I am trying to convert the column startDate to the local naive datetime as follow:

This is the piece of code to do that

df['startDate'] = df['startDate'].apply(lambda x: timezone('UTC').localize(x))
df["startDate"] = df.apply(lambda x: x.startDate.astimezone(timezone(x.timezone)), axis=1)
df["startDate"] = df["startDate"].dt.tz_localize(None)

I get this error message.

Tz-aware datetime.datetime cannot be converted to datetime64 unless utc=True

If I actually precise UTC=True I will get my initial datetime value and that's not what I am trying to achieve

I want to get from this

2020-07-20 20:30:00-07:00
2020-07-21 16:00:00-04:00
2020-07-20 20:30:00-07:00

To this

2020-07-20 20:30:00
2020-07-21 16:00:00
2020-07-20 20:30:00

I am thinking of converting, otherwise, to a string and remove the the 5 last characters and reconverting to a datetime object. However I am looking for a better solution.

Thank you

Solal
  • 611
  • 2
  • 9
  • 26
  • 1. ditch the apply and use `df['startDate'].tz_localize('UTC')` 2. then use `dt.normalize()` or `strftime` methods to format your date as a string. – Umar.H Jul 20 '20 at 09:56
  • does not work it will reconvert my datetime to UTC time and I want to keep it to local time – Solal Jul 20 '20 at 10:13
  • by the way, related: https://stackoverflow.com/q/38531317/10197418 – FObersteiner Jul 24 '20 at 15:35

1 Answers1

1

If you read a datetime string with UTC offset like "2020-07-20 20:30:00-07:00", this will give you a Series of type datetime.datetime (not the pandas datetime64[ns]). So if I get this right, what you want to do is remove the tzinfo. This is basically described here and you can do that like

import pandas as pd

df = pd.DataFrame({'startDate':pd.to_datetime(['2020-07-20 20:30:00-07:00',
                                               '2020-07-21 16:00:00-04:00',
                                               '2020-07-20 20:30:00-07:00'])})
# df['startDate'].iloc[0]
# datetime.datetime(2020, 7, 20, 20, 30, tzinfo=tzoffset(None, -25200))

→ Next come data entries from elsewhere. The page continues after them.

(** Membership in a concrete list of opcodes is settled by evaluation. *)
Ltac decide_mem :=
  repeat match goal with
         | |- In _ _ => apply mem_In; reflexivity
         | |- ~ In _ _ => apply mem_not_In; reflexivity
         | H : In _ _ |- _ => apply mem_In in H; discriminate H
         | H : ~ In _ _ |- _ => apply mem_not_In in H; discriminate H
         end.

(** ** The arity switch *)

Lemma op_arity_partition_arity (op : Opcode) : op_arity op = partition_arity op.
Proof. destruct op; reflexivity. Qed.

(** C1: for every opcode of the catalog, [op_arity] returns the value the
    partition of section 4.1 gives: 0 exactly on NOP, JTARG, JLOOP, SARG,
    RETV; 1 exactly on the sixteen listed unary opcodes; 3 exactly on CMOV,
    JFOR, SETI; 2 exactly on every other opcode, and these are the opcodes
    the specification names as binary (PHI, JT, JF, ATYPE, CALL, TCALL, GETI,
    DELI, the predicates with IN and NIN, and the binary arithmetic, bitwise,
    string and boolean operations). *)
Theorem op_arity_matches_partition :
  forall op : Opcode,
    op_arity op = partition_arity op
    /\ (op_arity op = 0 <-> In op arity0_ops)
    /\ (op_arity op = 1 <-> In op arity1_ops)
    /\ (op_arity op = 3 <-> In op arity3_ops)
    /\ (op_arity op = 2 <-> ~ In op (arity0_ops ++ arity1_ops ++ arity3_ops))
    /\ (op_arity op = 2 <-> In op arity2_named_ops).
Proof.
  intros op. split; [apply op_arity_partition_arity|].
  destruct op; cbn [op_arity];
    repeat split; intros H;
    first [ reflexivity | discriminate H | decide_mem ].
Qed.

Lemma op_arity_range (op : Opcode) : 0 <= op_arity op <= 3.
Proof. destruct op; cbn [op_arity]; lia. Qed.

(** C6: [op_arity] is total and deterministic on the catalog: every opcode
    has exactly one arity, that arity is one of 0, 1, 2, 3, and calls on the
    same opcode agree. *)
Theorem op_arity_total_deterministic :
  (forall op : Opcode,
      exists n : Z,
        op_arity op = n
        /\ In n [0; 1; 2; 3]
        /\ (forall m : Z, op_arity op = m -> m = n))
  /\ (forall op1 op2 : Opcode, op1 = op2 -> op_arity op1 = op_arity op2)
  /\ Forall (fun op => 0 <= op_arity op <= 3) catalog.
Proof.
  split; [| split].
  - intros op. exists (op_arity op). split; [reflexivity | split].
    + destruct op; cbn; tauto.
    + intros m Hm. now symmetry.
  - intros op1 op2 ->. reflexivity.
  - apply Forall_forall. intros op _. apply op_arity_range.
Qed.

(** ** Branch classifiers *)

Lemma op_is_cond_branch_iff (op : Opcode) :
  op_is_cond_branch op = true <-> op = JT \/ op = JF \/ op = JFOR.
Proof.
  unfold op_is_cond_branch.
  rewrite !orb_true_iff, !Opcode_eqb_eq. tauto.
Qed.

Lemma op_is_uncond_branch_iff (op : Opcode) :
  op_is_uncond_branch op = true <-> op = JUMP.
Proof. unfold op_is_uncond_branch. apply Opcode_eqb_eq. Qed.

df['startDate_naive'] = df['startDate'].apply(lambda t: t.replace(tzinfo=None))

# df['startDate_naive']
# 0   2020-07-20 20:30:00
# 1   2020-07-21 16:00:00
# 2   2020-07-20 20:30:00
# Name: startDate_naive, dtype: datetime64[ns]

If you work with timezone aware pandas datetime column, see my answer here on how you can remove the timezone awareness.

FObersteiner
  • 22,500
  • 8
  • 42
  • 72